Stored records
(** ** Cleanup operations *)

Definition kill_port_forwards (self : Args) : Script unit :=
  print_header "Stopping Port-Forward Processes" ;;
  r <- run_command self ["pgrep"; "-f"; "kubectl port-forward"] true ;;
  let '(returncode, stdout, _) := r in
  if (returncode =? 0) && Py.truthy (Py.strip stdout)
  then
    let pids := Py.split_on Py.newline (Py.strip stdout) in
    print_info ("Found " ++ Py.str_nat (length pids) ++ " port-forward process(es)") ;;
    when (negb (dry_run self))
      (run_command self ["pkill"; "-f"; "kubectl port-forward"] true ;;
       print_success "All port-forwards stopped")
  else print_info "No port-forward processes running".

Definition delete_argocd_application (self : Args) : Script unit :=
  print_header "Removing ArgoCD Application" ;;
  found <- resource_exists self "application" "earthquake-app" (Some "argocd") ;;
  if found : bool
  then
    print_info "Deleting ArgoCD application 'earthquake-app'..." ;;
    deleted <- delete_resource self "application" "earthquake-app" (Some "argocd") false ;;
    when deleted
      (print_success "ArgoCD application deleted" ;;
       when (negb (dry_run self)) (sys_sleep 3))
  else print_info "ArgoCD application not found".
Definition detectLanguagePercentages (text : jsstring) : LangAnalysis :=
  if isEmpty text then emptyAnalysis
  else
    let letters := removeNonLetters text in
    let totalLetters := len letters in
    if (totalLetters =? 0)%Z then emptyAnalysis
    else
      let arabicCount := len (List.filter isArabicUnit letters) in
      let englishCount := len (List.filter isEnglishUnit letters) in
      let otherCount := (totalLetters - arabicCount - englishCount)%Z in
      let percent (n : Z) := (inject_Z n / inject_Z totalLetters) * 100 in
      let arabicPercent := percent arabicCount in
      let englishPercent := percent englishCount in
      let otherPercent := percent otherCount in
      let dominantLanguage :=
        if Qgtb arabicPercent englishPercent && Qgtb arabicPercent otherPercent
        then arabic
        else if Qgtb englishPercent arabicPercent
                && Qgtb englishPercent otherPercent
        then english
        else if Qgtb otherPercent arabicPercent
                && Qgtb otherPercent englishPercent
        then other
        else unknown in
      {| arabic_percent := round2 arabicPercent;
         english_percent := round2 englishPercent;
         other_percent := round2 otherPercent;
         total_chars := totalLetters;
         dominant_language := dominantLanguage;
         direction := if Qgtb arabicPercent 30 then rtl else ltr;
         is_mixed := Qgtb arabicPercent 10 && Qgtb englishPercent 10;
         raw_counts := Some {| raw_arabic := arabicCount;
                               raw_english := englishCount;
                               raw_other := otherCount |} |}.

(** The three outcomes of [detectTextDirection]. *)
Inductive TextDirection := dir_ltr | dir_rtl | dir_mixed.

Definition detectTextDirection (text : jsstring) : TextDirection :=
  let analysis := detectLanguagePercentages text in
  if is_mixed analysis then dir_mixed
  else match direction analysis with ltr => dir_ltr | rtl => dir_rtl end.

Definition getLanguageCode (text : jsstring) : jsstring :=
  let analysis := detectLanguagePercentages text in
  if is_mixed analysis then js "mixed"
  else
    match dominant_language analysis with
    | arabic => js "ar"
    | english => js "en"
    | _ => js "unknown"
    end.

(** [threshold = 30] and [threshold = 50], the defaults of the two
    predicates below. *)
Definition defaultArabicThreshold : Q := 30.
Definition defaultEnglishThreshold : Q := 50.

(** [analysis.arabic >= threshold], on the rounded percentage. *)
Definition isArabicText (text : jsstring) (threshold : Q) : bool :=
  let analysis := detectLanguagePercentages text in
  Qle_bool threshold (arabic_percent analysis).

Definition isEnglishText (text : jsstring) (threshold : Q) : bool :=
  let analysis := detectLanguagePercentages text in
  Qle_bool threshold (english_percent analysis).

End Detection.
End LangDetect.

(* ================================================================== *)
(** ** The message objects of a thread *)

Module Model.

Record ImageSuggestion := {
  img_type : jsstring;
  img_content : jsstring;
  img_keywords : list jsstring;
  img_template : jsstring;
  matched_keywords : option (list jsstring)
}.

(** A tweet object.  [warnings_ref] is the identity of the array held in
    [warnings]: object spread copies the reference, so two tweets with the
    same [warnings_ref] share one array. *)
Record Tweet := {
  index : Z;
  text : jsstring;
  char_count : Z;
  warnings : list jsstring;
  warnings_ref : nat;
  hashtags : list jsstring;
  emoji_suggestions : list jsstring;
  cta : option jsstring;
  image_suggestion : option ImageSuggestion
}.

(** [{ ...tweet, hashtags: h }] and its siblings. *)
Definition with_hashtags (t : Tweet) (h : list jsstring) : Tweet :=
  {| index := index t; text := text t; char_count := char_count t;
     warnings := warnings t; warnings_ref := warnings_ref t;
     hashtags := h; emoji_suggestions := emoji_suggestions t;
     cta := cta t; image_suggestion := image_suggestion t |}.

Definition with_emoji_suggestions (t : Tweet) (e : list jsstring) : Tweet :=
  {| index := index t; text := text t; char_count := char_count t;
     warnings := warnings t; warnings_ref := warnings_ref t;
     hashtags := hashtags t; emoji_suggestions := e;
     cta := cta t; image_suggestion := image_suggestion t |}.
(** [makeAbsolute(el)] for element [i]; [seen] is the script's [WeakSet]. *)
Definition makeAbsolute (i : nat) (st : Page * gset nat) : Page * gset nat :=
  let '(p, seen) := st in
  if decide (i ∈ seen) then (p, seen)
  else
    let top0 := rect_top E p i in
    let left0 := rect_left E p i in
    let p := update i (set_attr "data-defloated" "1") p in
    let p := update i (set_position PosAbsolute) p in
    let p := update i (set_top (LenPx (top0 + scrollY E p))) p in
    let p := update i (set_left (LenPx (left0 + scrollX E p))) p in
    let p := update i (set_right LenAuto) p in
    let p := update i (set_bottom LenAuto) p in
    let p := match computed_width E p i with
             | Some w => update i (set_width (LenPx w)) p
             | None => p
             end in
    let p := match style_zIndex <$> p !! i with
             | Some None =>
                 update i (set_zIndex (stacking_index (computed_zIndex E p i))) p
             | _ => p
             end in
    (p, {[i]} ∪ seen).

(** The body of the [forEach] for element [i]. *)
Definition visit (st : Page * gset nat) (i : nat) : Page * gset nat :=
  let st :=
    if decide (computed_position E (fst st) i = PosFixed)
    then makeAbsolute i st else st in
  if decide (computed_position E (fst st) i = PosSticky) then
    let p := update i (set_attr "data-desticky" "1") (fst st) in
    let p := update i (set_position PosStatic) p in
    let p := update i (set_top LenAuto) p in
    (p, snd st)
  else st.

(** One run of the script: a fresh [seen], every element once. *)
Definition defloat (p : Page) : Page :=
  fst (foldl visit (p, ∅) (seq 0 (length p))).

End Script.

(** A rendering engine in which a style sheet keeps every element at
    [position: fixed !important], the window is scrolled by 100, and an
    element sits where its inline [top] and [left] put it. *)
Definition px_or_zero (x : Length) : Z :=
  match x with LenPx n => n | _ => 0%Z end.

Definition important_fixed : Engine :=
  mkEngine (fun _ _ => PosFixed) (fun _ _ => None) (fun _ _ => None)
    (fun p i => from_option (fun e => px_or_zero (style_top e)) 0%Z (p !! i))
    (fun p i => from_option (fun e => px_or_zero (style_left e)) 0%Z (p !! i))
    (fun _ => 0%Z) (fun _ => 100%Z).

(** A rendering engine without such rules: the inline position, when set,
    is the computed one; otherwise the style sheet's, here [fixed] for
    node 1, [sticky] for node 2 and [static] for the rest. *)
Definition sheet_position (n : nat) : Position :=
  match n with 1 => PosFixed | 2 => PosSticky | _ => PosStatic end.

EXERCISE GOAL
Scan the lines above for "deleted", then copy every one that has it.

REPLY TO THE TASK
    deleted <- delete_resource self "application" "earthquake-app" (Some "argocd") false ;;
    when deleted
      (print_success "ArgoCD application deleted" ;;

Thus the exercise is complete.